I have a pipeline with a set of PTransforms and my method is getting very long.
I'd like to write my DoFns and my composite transforms in a separate package and use them back in my main method. With python it's pretty straightforward, how can I achieve that with Scio? I don't see any example of doing that. :(
withFixedWindows(
FIXED_WINDOW_DURATION,
options = WindowOptions(
trigger = groupedWithinTrigger,
timestampCombiner = TimestampCombiner.END_OF_WINDOW,
accumulationMode = AccumulationMode.ACCUMULATING_FIRED_PANES,
allowedLateness = Duration.ZERO
)
)
.sumByKey
// How to write this in an another file and use it here?
.transform("Format Output") {
_
.withWindow[IntervalWindow]
.withTimestamp
}
If I understand your question correctly, you want to bundle your map, groupBy, ...

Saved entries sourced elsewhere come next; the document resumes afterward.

(* ===== verification/Terminal.v ===== *)
(** emulation.c and console.c: one byte from the other side goes through the emulation
    that is selected, and what comes out is printed. *)

From Stdlib Require Import ZArith Lia List Bool Ascii.
From stdpp Require Import base list numbers gmap strings.
From S2P Require Import Prelude Stdio States Utf8 Codepage Colors Screen Emulation Vt100 Vt100Machine Ansi Vt52 Atascii Avatar Petscii Debug.
Import Codepage Colors Screen Emulation Vt100 Vt100Machine.

Module Terminal.

Section Terminal.
Context {C : Curses}.
Context (fuel : nat).

(** The emulations that see every byte. *)
Definition handles_newlines (e : Q_EMULATION) : bool :=
  match e with
  | Q_EMUL_VT100 | Q_EMUL_VT102 | Q_EMUL_VT220 | Q_EMUL_LINUX | Q_EMUL_LINUX_UTF8 | Q_EMUL_XTERM
  | Q_EMUL_XTERM_UTF8 | Q_EMUL_AVATAR | Q_EMUL_PETSCII | Q_EMUL_ATASCII | Q_EMUL_DEBUG => true
  | _ => false
  end.

Definition set_last_state (q : Q_EMULATION_STATUS) : EM unit := modify (fun s => s <| last_state := q |>).

(** The switch on the emulation. *)
Definition emulate (b : Z) : EM result :=
  e ← status emulation;
  match e with
  | Q_EMUL_VT100 | Q_EMUL_VT102 | Q_EMUL_VT220 | Q_EMUL_LINUX | Q_EMUL_LINUX_UTF8 | Q_EMUL_XTERM
  | Q_EMUL_XTERM_UTF8 => vt100 b
  | Q_EMUL_TTY => tty fuel b
  | Q_EMUL_ANSI => Ansi.ansi fuel b
  | Q_EMUL_VT52 => Vt52.vt52 fuel b
  | Q_EMUL_AVATAR => Avatar.avatar fuel b
  | Q_EMUL_PETSCII => Petscii.petscii fuel b
  | Q_EMUL_ATASCII => Atascii.atascii b
  | Q_EMUL_DEBUG => Debug.debug_emulator fuel b
  end.

(** The next character of an unknown sequence. *)
Definition dump : EM result :=
  s ← get;
  if q_emul_buffer_n s =? 0 then set_last_state Q_EMUL_FSM_NO_CHAR_YET;; mret (Q_EMUL_FSM_NO_CHAR_YET, 0)
  else
    b ← load (q_emul_buffer s) (q_emul_buffer_i s);
    c ← map_char b;
    modify (fun s => s <| q_emul_buffer_i ::= Z.succ |>);;
    s ← get;
    whenM (q_emul_buffer_i s =? q_emul_buffer_n s) clear_buffer;;
    mret (Q_EMUL_FSM_MANY_CHARS, c).

(** The bytes of a repeated sequence; one of them can put another sequence in their
    place.  A sequence has at most 255 times 255 bytes. *)
Fixpoint repeat_from (turns : nat) (i : nat) : EM unit :=
  match turns with
  | O => diverge
  | S turns =>
    s ← get;
    match q_emul_repeat_state_buffer s !! i with
    | None => mret tt
    | Some b =>
      '(q, c) ← emulate b;
      set_last_state q;;
      whenM (bool_decide (q = Q_EMUL_FSM_ONE_CHAR)) (c ← map_char (u8 c); draw (print_character c));;
      repeat_from turns (S i)
    end
  end.

Definition repeat_state : EM result :=
  repeat_from (Z.to_nat (255 * 255 + 1)) 0;;
  modify (fun s => s <| q_emul_repeat_state_buffer := [] |>);;
  set_last_state Q_EMUL_FSM_NO_CHAR_YET;;
  mret no_char_yet.

Definition terminal_emulator (from_modem : Z) : EM result :=
  s ← get;
  whenM (127 <=? u64 (q_emul_buffer_n s)) (clear_buffer;; set_last_state Q_EMUL_FSM_NO_CHAR_YET);;
  s ← get;
  let e := emulation (q_status (screen s)) in
  if bool_decide (last_state s = Q_EMUL_FSM_MANY_CHARS) then
    match e with
    | Q_EMUL_AVATAR | Q_EMUL_PETSCII | Q_EMUL_ATASCII =>
        r ← emulate from_modem; set_last_state r.1;; mret r
    | _ => dump
    end
  else
    modify (fun s => s <| q_connection_bytes_received ::= fun n => u64 (n + 1) |>);;
    if negb (handles_newlines e) && (from_modem =? 0x0D) then draw cursor_carriage_return;; mret no_char_yet
    else if negb (handles_newlines e) && (from_modem =? 0x0A) then draw (cursor_linefeed false);; mret no_char_yet
    else
      r ← emulate from_modem;
      set_last_state r.1;;
      if bool_decide (r.1 = Q_EMUL_FSM_REPEAT_STATE) then repeat_state else mret r.

(** [for (;;)] of console_process_incoming_data(): print what the emulation returns, and
    go on while there is more; at most [n] times. *)
Fixpoint print_emulated (n : nat) (r : result) : EM unit :=
  match n with
  | O => diverge
  | S n =>
    match r.1 with
    | Q_EMUL_FSM_ONE_CHAR => draw (print_character r.2)
    | Q_EMUL_FSM_NO_CHAR_YET => mret tt
    | _ => draw (print_character r.2);; r ← terminal_emulator 255; print_emulated n r
    end
  end.

(** A byte that no other part of console_process_incoming_data() wants. *)
Definition console_byte (b : Z) : EM unit := r ← terminal_emulator b; print_emulated fuel r.

Definition console_bytes (l : list Z) : EM unit := each l console_byte.

(** ** Selecting an emulation *)

(** The statics before any reset. *)
Definition initial_vt100 : vt100_state := {|
  singleshift := SS_NONE; vt52_mode := false; dec_private_mode_flag := false; shift_out := false;
  saved_origin_mode := false; columns_132 := false; overridden_line_wrap := false;
  g0_charset := CHARSET_US; g1_charset := CHARSET_DRAWING; saved_cursor_x := -1; saved_cursor_y := -1;
  tab_stops := []; saved_attributes := -1; saved_attributes_is_default_color := false;
  saved_g0_charset := CHARSET_US; saved_g1_charset := CHARSET_DRAWING; s8c1t_mode := false;
  printer_controller_mode := false; g2_charset := CHARSET_US; g3_charset := CHARSET_US;
  gr_charset := CHARSET_DEC_SUPPLEMENTAL; saved_g2_charset := CHARSET_US; saved_g3_charset := CHARSET_US;
  saved_gr_charset := CHARSET_DEC_SUPPLEMENTAL; saved_linewrap := false;
  saved_lockshift_gl := LOCKSHIFT_NONE; saved_lockshift_gr := LOCKSHIFT_NONE;
  lockshift_gl := LOCKSHIFT_NONE; lockshift_gr := LOCKSHIFT_NONE;
  utf8 := {| Utf8.d_state := 0; Utf8.d_char := 0 |}; rep_ch := 0;
  params := replicate 16 []; params_n := 0 |}.

Definition initial (t : screen_state) (f : emulation_flags) (enq_answerback : list Z) : emul_state := {|
  screen := t; flags := f; q_emul_buffer := replicate 128 0; q_emul_buffer_n := 0; q_emul_buffer_i := 0;
  q_emul_repeat_state_buffer := []; last_state := Q_EMUL_FSM_NO_CHAR_YET; q_connection_bytes_received := 0;
  local_echo_count := 0;
  scan_state := SCAN_GROUND; state := initial_vt100; q_vt100_arrow_keys := Q_EMUL_TTY;
  q_vt100_new_line_mode := false; is_default_color := false;
  q_vt100_keypad_mode := (Q_EMUL_VT100, Q_KEYPAD_MODE_NUMERIC);
  q_linux_beep_frequency := DEFAULT_BEEP_FREQUENCY; q_linux_beep_duration := DEFAULT_BEEP_DURATION;
  q_xterm_mouse_protocol := XTERM_MOUSE_OFF; q_xterm_mouse_encoding := XTERM_MOUSE_ENCODING_X10;
  previous_aixterm_color := 0;
  vt52_statics := {| vt52_scan_state := VT52_SCAN_NONE; graphics_mode := false;
    q_vt52_alternate_keypad_mode := false; vt52_counter := no_counter |};
  ansi_statics := {| ansi_scan_state := ANSI_SCAN_NONE; ansi_saved_cursor_x := 0; ansi_saved_cursor_y := 0;
    rep_character := 0; private_mode_flag := false; ansi_dec_private_mode_flag := false;
    discard_mode_flag := false; music_buffer := replicate 1024 0; music_buffer_n := 0;
    old_character_color := 0; ansi_counter := no_counter |};
  avatar_statics := {| avatar_scan_state := AVATAR_SCAN_NONE; y_char := 0; y_count := 0; v_y_chars := [];
    v_y_chars_i := 0; v_y_chars_n := 0; v_jk_scrollup := false; v_jk_numlines := 0; v_jk_upper := 0;
    v_jk_left := 0; v_jk_lower := 0; v_jk_right := 0; avatar_fallback := no_fallback;
    avatar_counter := no_counter |};
  petscii_statics := {| petscii_scan_state := PETSCII_SCAN_NONE; uppercase := false; reverse := false;
    petscii_fallback := no_fallback; petscii_counter := no_counter |};
  atascii_statics := {| atascii_reverse := false; print_control_char := false; atascii_tab_stops := [] |};
  answerback := enq_answerback; log := [] |}.

Definition hard_backspace_of (e : Q_EMULATION) : bool :=
  match e with
  | Q_EMUL_LINUX | Q_EMUL_LINUX_UTF8 | Q_EMUL_VT220 | Q_EMUL_XTERM | Q_EMUL_XTERM_UTF8 => false
  | _ => true
  end.

Definition reset_others : EM unit :=
  Ansi.ansi_reset;; Vt52.vt52_reset;; Avatar.avatar_reset;; Petscii.petscii_reset;; Atascii.atascii_reset.

Definition reset_emulators (xterm_mouse_reporting bracketed_paste : bool) : EM unit :=
  modify (fun s => s <| q_emul_repeat_state_buffer := [] |>);;
  c ← console_color;
  set_color_to c;;
  reset_others;;
  vt100_reset;;
  Debug.debug_reset;;
  set_right_margin (-1);;
  s ← get;
  on_status (fun q => q <| scroll_region_top := 0 |> <| scroll_region_bottom := last_row (screen s) |>
                        <| reverse_video := false |> <| origin_mode := false |>);;
  e ← status emulation;
  on_flags (fun f => f <| hard_backspace := hard_backspace_of e |>);;
  whenM (bool_decide (e = Q_EMUL_PETSCII))
    (set_color_to (Z.lor (color_to_attr (Z.lor (Z.shiftl Q_COLOR_WHITE 3) Q_COLOR_BLACK)) A_BOLD));;
  modify (fun s => s <| log ::= fun l => l ++ [Mouse_listener (xterm_mouse_reporting && is_xterm e)] |>);;
  on_flags (fun f => f <| bracketed_paste_mode := bracketed_paste |>).

Definition reset_emulation (xterm_mouse_reporting bracketed_paste : bool) : EM unit :=
  clear_buffer;;
  set_last_state Q_EMUL_FSM_NO_CHAR_YET;;
  reset_emulators xterm_mouse_reporting bracketed_paste.

End Terminal.
End Terminal.
Lemma sgr_color_param x j p :
  colored x -> is_color j -> pen_ok p ->
  exists q, sgr_param x j p = (q, true) /\ pen_ok q /\
    PAIR_NUMBER (color q) = paired (PAIR_NUMBER (color p)) j /\ other_attributes (color q) = other_attributes (color p).
Proof.
  intros Hx Hj Hp. unfold sgr_param. set (p1 := sgr_not_attribute _ _ _).
  destruct (color_no_attribute x j p Hj) as [Hc Ho]. fold p1 in Hc, Ho.
  set (n := PAIR_NUMBER (color p)) in *. assert (Hn : 0 <= n < 64) by exact Hp.
  assert (En : PAIR_NUMBER (color p1) = n) by by apply pair_in_color.
  unfold sgr_color. replace (negb _) with false by (symmetry; by apply negb_false_iff). unfold color_from_attr. rewrite En.
  destruct (fields_of n Hn) as [-> ->].
  pose proof (Z.mod_pos_bound n 8). pose proof (Z.div_pos n 8). pose proof (Z.div_lt_upper_bound n 8 8).
  set (f := if j <=? 37 then j - 30 else n / 8). set (b := if j <=? 37 then n mod 8 else j - 40).
  assert (Hf : 0 <= f < 8) by (unfold f; destruct (Z.leb_spec j 37); destruct Hj; lia).
  assert (Hb : 0 <= b < 8) by (unfold b; destruct (Z.leb_spec j 37); destruct Hj; lia).
  assert (E : sgr_colors x j p1 (n / 8) (n mod 8) = Some (p1 <| default_color := false |>, f, b)).
  { unfold sgr_colors, f, b, within. destruct (Z.leb_spec j 37).
    - by replace ((30 <=? j) && true) with true by (destruct Hj; lia).
    - replace ((30 <=? j) && false) with false by lia. by replace ((40 <=? j) && (j <=? 47)) with true by (destruct Hj; lia). }
  rewrite E. set (p2 := p1 <| default_color := false |> <| color ::= _ |>).
  assert (Ec2 : color p2 = Z.lor (Z.land (color p1) NO_COLOR_MASK) (color_to_attr (i16 (Z.lor (Z.shiftl f 3) b)))) by done.
  assert (Ep2 : PAIR_NUMBER (color p2) = 8 * f + b).
  { rewrite Ec2, Z.lor_comm. apply color_pair_ok; [done|done|apply no_color_rest]. }
  assert (Eo2 : other_attributes (color p2) = other_attributes (color p)).
  { rewrite <- Ho, Ec2. unfold other_attributes. rewrite Z.land_lor_distr_l.
    replace (Z.land (color_to_attr _) _) with 0; [rewrite Z.lor_0_r|].
    - unfold NO_COLOR_MASK. apply land_masked. rewrite Z.lor_comm. apply masked_part.
    - symmetry. apply pair_bits_color. }
  exists (if real_bold p2 then turn_on A_BOLD p2 else if default_color p2 then p2 else turn_off A_BOLD p2).
  set (q := if real_bold p2 then _ else _).
  assert (Hq : only_bold p2 q) by (unfold q; destruct (real_bold p2); [apply bold_on|]; destruct (default_color p2); [done|apply bold_off]).
  destruct Hq as [Hq1 Hq2]. assert (Eq : PAIR_NUMBER (color q) = 8 * f + b) by (rewrite <- Ep2; by apply pair_in_color).
  split; [done|]. split; [unfold pen_ok, color_ok; lia|]. split; [|congruence].
  rewrite Eq. unfold paired, f, b. by destruct (j <=? 37).
Qed.

(** Several colours: the last foreground and the last background count. *)
Lemma sgr_color_params x js p :
  colored x -> Forall is_color js -> pen_ok p ->
  PAIR_NUMBER (color (sgr_params x js p)) = foldl paired (PAIR_NUMBER (color p)) js /\
  other_attributes (color (sgr_params x js p)) = other_attributes (color p).
Proof.
  intros Hx Hjs. revert p. induction Hjs as [|j js Hj Hjs IH]; intros p Hp; [done|].
  destruct (sgr_color_param x j p Hx Hj Hp) as (q & E & Hq & Ec & Eo). cbn [sgr_params]. rewrite E.
  destruct (IH q Hq) as [E1 E2]. rewrite E1, E2, Ec. done.
Qed.

(** *** Bold *)

(** A bright foreground of Xterm is the last thing that was set. *)
Definition bright (x : sgr_context) (p : pen) : bool := is_xterm (sgr_emulation x) && within 90 97 (aixterm p).
(* ===== verification/AnsiParse.v ===== *)
(** How the ANSI emulation reads a sequence: bytes are collected in the buffer of the
    sequence, and the parameters are read out of it when the final byte has come. *)

From Stdlib Require Import ZArith Lia List Bool Ascii.
From stdpp Require Import base list numbers gmap strings.
From S2P Require Import Prelude Stdio States Codepage Colors Screen Emulation Vt100 Vt100Machine EmulationInv Vt100Safe Vt100Sgr Ansi Terminal TerminalSafe TerminalParse.
Import Codepage Colors Screen Emulation Vt100 Vt100Machine EmulationInv Vt100Safe Vt100Sgr Terminal TerminalSafe TerminalParse.

Module AnsiParse.

#[global] Instance ansi_scan_state_eq_dec : EqDecision ANSI_SCAN_STATE.
Proof. solve_decision. Defined.

Section AnsiParse.
Context {C : Curses}.

Section Numbers.

(** ** Numbers in the buffer *)

Definition padded_with (l : list Z) : list Z := l ++ replicate (128 - length l) 0.

Lemma padded_split a b : padded_with (a ++ b) = a ++ (b ++ replicate (128 - length a - length b) 0).
Proof. unfold padded_with. rewrite length_app, <- app_assoc. do 3 f_equal. lia. Qed.

Lemma peek_at a c rest s : q_emul_buffer s = a ++ c :: rest -> Ansi.peek (Z.of_nat (length a)) s = Done (c, s).
Proof.
  intros Hb. unfold Ansi.peek. rewrite run_get. unfold load. rewrite (proj2 (Z.ltb_ge _ _)) by lia.
  by rewrite Hb, Nat2Z.id, lookup_app_r, Nat.sub_diag by done.
Qed.

Lemma digit_is b : is_digit b -> q_isdigit b = true.
Proof. done. Qed.

Lemma digits_read ds : forall n a c rest s,
  Forall is_digit ds -> (length ds <= n)%nat -> q_isdigit c = false -> q_emul_buffer s = a ++ ds ++ c :: rest ->
  Ansi.digits_from n (Z.of_nat (length a)) s = Done ((ds, Z.of_nat (length a + length ds)), s).
Proof.
  induction ds as [|d ds IH]; intros n a c rest s Hds Hn Hc Hb.
  - rewrite Nat.add_0_r. destruct n as [|n]; [done|]. cbn [Ansi.digits_from].
    rewrite (bind_done _ _ _ _ _ (peek_at a c rest s Hb)). by rewrite Hc.
  - apply Forall_cons in Hds as [Hd Hds]. destruct n as [|n]; [cbn in Hn; lia|]. cbn [Ansi.digits_from].
    rewrite (bind_done _ _ _ _ _ (peek_at a d (ds ++ c :: rest) s Hb)), (digit_is d Hd).
    assert (E := IH n (a ++ [d]) c rest s Hds ltac:(cbn in Hn; lia) Hc ltac:(by rewrite <- app_assoc)).
    rewrite length_app in E. cbn [length] in E.
    replace (Z.of_nat (length a) + 1) with (Z.of_nat (length a + 1)) by lia. rewrite (bind_done _ _ _ _ _ E).
    unfold mret, M_ret. do 3 f_equal. cbn [length]. lia.
Qed.

(** A parameter has at most six digits. *)
Lemma printed_six j : 0 <= j < 10 ^ 6 -> (length (print_base 10 j) <= 6)%nat.
Proof. intros Hj. pose proof (length_print_digits 10 64 6 j [] ltac:(lia) Hj ltac:(lia)) as H. cbn [length] in H. exact H. Qed.

(** The number at an index, and the index after it. *)
Lemma ps_read j a c rest s :
  0 <= j < 10 ^ 6 -> q_isdigit c = false -> q_emul_buffer s = a ++ print_base 10 j ++ c :: rest ->
  Ansi.ansi_ps (Z.of_nat (length a)) s = Done ((j, Z.of_nat (length a + length (print_base 10 j))), s).
Proof.
  intros Hj Hc Hb. unfold Ansi.ansi_ps.
  destruct (print_base_cons 10 j ltac:(lia)) as (d & l & E & _). pose proof (printed_digits j) as Hds.
  assert (Hd : is_digit d) by (rewrite E in Hds; by apply Forall_cons in Hds as [Hd _]).
  rewrite (bind_done _ _ _ _ _ (peek_at a d (l ++ c :: rest) s ltac:(by rewrite Hb, E))), (digit_is d Hd).
  rewrite (bind_done _ _ _ _ _ (digits_read _ 6 a c rest s Hds (printed_six j Hj) Hc Hb)).
  assert (Hp := peek_at (a ++ print_base 10 j) c rest s ltac:(by rewrite <- app_assoc)). rewrite length_app in Hp.
  rewrite (bind_done _ _ _ _ _ Hp), Hc. unfold mret, M_ret, atoi. rewrite atol_print, i32_id by lia. done.
Qed.
(* ===== verification/Telnet.v ===== *)
(** netclient.c: the telnet and rlogin channels, and qodem_write() of qodem.c over
    the telnet one.

    The socket is a script of what the next calls of send() do; once the script
    is used up a call takes everything.  What the kernel has taken is [wire].  A
    buffer and its length are one list of bytes; a write past the end of an array
    of the C code is a fault. *)

From Stdlib Require Import ZArith Lia List Bool.
From stdpp Require Import base list numbers strings.
From S2P Require Import Prelude Stdio States.

Module Telnet.

(** ** Data *)

(** The negotiation states of netclient.c. *)
Inductive STATE := INIT | SENT_OPTIONS | SENT_LOGIN | ESTABLISHED.
#[global] Instance STATE_eq_dec : EqDecision STATE.
Proof. solve_decision. Defined.

Definition Q_BUFFER_SIZE : Z := 4096.
Definition SUBNEG_BUFFER_MAX : Z := 128.

Definition C_NUL : Z := 0x00.
Definition C_LF : Z := 0x0A.
Definition C_CR : Z := 0x0D.

Definition TELNET_SE : Z := 240.
Definition TELNET_SB : Z := 250.
Definition TELNET_WILL : Z := 251.
Definition TELNET_WONT : Z := 252.
Definition TELNET_DO : Z := 253.
Definition TELNET_DONT : Z := 254.
Definition TELNET_IAC : Z := 255.
(* ===== verification/TelnetWrite.v ===== *)
(** telnet_write(): it ends, stays in its buffer, and what it takes goes over the
    line in order. *)

From Stdlib Require Import ZArith Lia List Bool.
From stdpp Require Import base list numbers strings.
From S2P Require Import Prelude Stdio States Telnet.
Import Telnet.

(** ** The stream *)

(** What the telnet channel makes of a byte. *)
Definition escape (l : list Z) : list Z := flat_map (fun c => if c =? TELNET_IAC then [c; c] else [c]) l.

Lemma escape_app l l' : escape (l ++ l') = escape l ++ escape l'.
Proof. apply flat_map_app. Qed.

Lemma escape_one c : escape [c] = if c =? TELNET_IAC then [c; c] else [c].
Proof. unfold escape. cbn [flat_map]. apply app_nil_r. Qed.

(** Lines: every CR is followed by an LF.  [cr] says that a CR went before. *)
Fixpoint text (cr : bool) (l : list Z) : bool :=
  match l with
  | [] => negb cr
  | c :: l => (if cr then c =? C_LF else true) && text (c =? C_CR) l
  end.

(** What has been taken from the caller: on the wire, in the buffer, or a CR that
    waits for the next byte. *)
Definition waiting (cr : bool) : list Z := if cr then [C_CR] else [].
Definition stream (s : net_state) : list Z := wire s ++ write_buffer s ++ waiting (write_cr (nvt s)).

(** The rest of the state that writing depends on. *)
Record same_line (s s' : net_state) : Prop := {
  sl_mode : binary_mode (nvt s') = binary_mode (nvt s);
  sl_program : q_program_state s' = q_program_state s
}.
Lemma same_line_refl s : same_line s s.
Proof. done. Qed.
Lemma same_line_trans s1 s2 s3 : same_line s1 s2 -> same_line s2 s3 -> same_line s1 s3.
Proof. intros [] []. split; congruence. Qed.

(** A CR that waits keeps two bytes free. *)
Definition fits (s : net_state) : Prop :=
  Z.of_nat (length (write_buffer s)) <= Q_BUFFER_SIZE /\
  (write_cr (nvt s) = true -> Z.of_nat (length (write_buffer s)) <= Q_BUFFER_SIZE - 2).

(** What the channel carries without change: any bytes in binary mode, lines in
    ASCII mode. *)
Definition carried (s : net_state) (l : list Z) : Prop :=
  if binary_mode (nvt s) then write_cr (nvt s) = false else text (write_cr (nvt s)) l = true.

(** ** One byte *)

Lemma wp_put l s (Q : unit -> net_state -> Prop) :
  Z.of_nat (length (write_buffer s)) + Z.of_nat (length l) <= Q_BUFFER_SIZE ->
  Q tt (s <| write_buffer := write_buffer s ++ l |>) -> wp (put l) s Q.
Proof.
  intros Hr HQ. unfold put. apply wp_bind, wp_gets. rewrite (proj2 (Z.leb_le _ _) Hr). by apply wp_modify.
Qed.

(** A byte that is taken: what it adds to the buffer and how the flag changes. *)
Definition step_out (binary cr : bool) (ch : Z) : list Z * bool * bool :=
  if binary then (if ch =? TELNET_IAC then ([TELNET_IAC; TELNET_IAC], cr, true) else ([ch], cr, false))
  else if ch =? C_CR then (if cr then [C_CR; C_NUL] else [], true, cr)
  else if ch =? C_LF then (if cr then [C_CR; C_LF] else [ch], false, cr)
  else if ch =? TELNET_IAC then ((if cr then [C_CR; C_NUL] else []) ++ [TELNET_IAC; TELNET_IAC], false, true)
  else ([ch], cr, false).

Lemma wp_write_byte ch s (Q : bool -> net_state -> Prop) :
  Z.of_nat (length (write_buffer s)) <= Q_BUFFER_SIZE - 4 ->
  let '(out, cr, flush) := step_out (binary_mode (nvt s)) (write_cr (nvt s)) ch in
  (forall s', same_line s s' -> sends s' = sends s -> wire s' = wire s -> write_buffer s' = write_buffer s ++ out ->
     write_cr (nvt s') = cr -> Q flush s') ->
  wp (write_byte ch) s Q.
Proof.
  intros Hr. unfold step_out, write_byte. destruct (binary_mode (nvt s)) eqn:Hb.
  - destruct (ch =? TELNET_IAC) eqn:E; intros HQ; apply wp_bind, wp_gets; rewrite Hb, ?E;
      (apply wp_bind, wp_put; [cbn [length]; lia|]; apply wp_ret; by apply HQ).
  - destruct (ch =? C_CR) eqn:E1; [|destruct (ch =? C_LF) eqn:E2; [|destruct (ch =? TELNET_IAC) eqn:E3]];
      intros HQ; apply wp_bind, wp_gets; rewrite Hb, ?E1, ?E2, ?E3;
      destruct (write_cr (nvt s)) eqn:Hc; cbn [whenM app] in *.
    all: repeat first [apply wp_bind; first [apply wp_put; [cbn; rewrite ?length_app; cbn [length]; lia|] | apply wp_modify | apply wp_ret] | apply wp_ret].
    all: apply HQ; try done; cbn; rewrite ?app_nil_r, <- ?app_assoc; done.
Qed.

Lemma step_carried binary cr ch l out cr' flush :
  step_out binary cr ch = (out, cr', flush) ->
  (if binary then cr = false else text cr (ch :: l) = true) ->
  (if binary then cr' = false else text cr' l = true) /\ out ++ waiting cr' = waiting cr ++ escape [ch].
Proof.
  unfold step_out. rewrite escape_one. destruct binary.
  - intros E ->. destruct (Z.eqb_spec ch TELNET_IAC) as [->|]; by injection E as <- <- <-.
  - cbn [text]. intros E [H1 H2]%andb_prop. destruct (Z.eqb_spec ch C_CR) as [->|N1].
    + destruct cr; [done|]. injection E as <- <- <-. by split.
    + destruct (Z.eqb_spec ch C_LF) as [->|N2]; [destruct cr; by injection E as <- <- <-|].
      destruct cr; [done|]. destruct (Z.eqb_spec ch TELNET_IAC) as [->|N3]; by injection E as <- <- <-.
Qed.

transformations in a separate package, and use them in your main pipeline.
One way would be to use applyTransform
, but then you would end up using PTransforms, which are not scala-friendly.
You can simply write a function that receives an SCollection and returns the transformed one, like:
def myTransform(input: SCollection[InputType]): Scollection[OutputType] = ???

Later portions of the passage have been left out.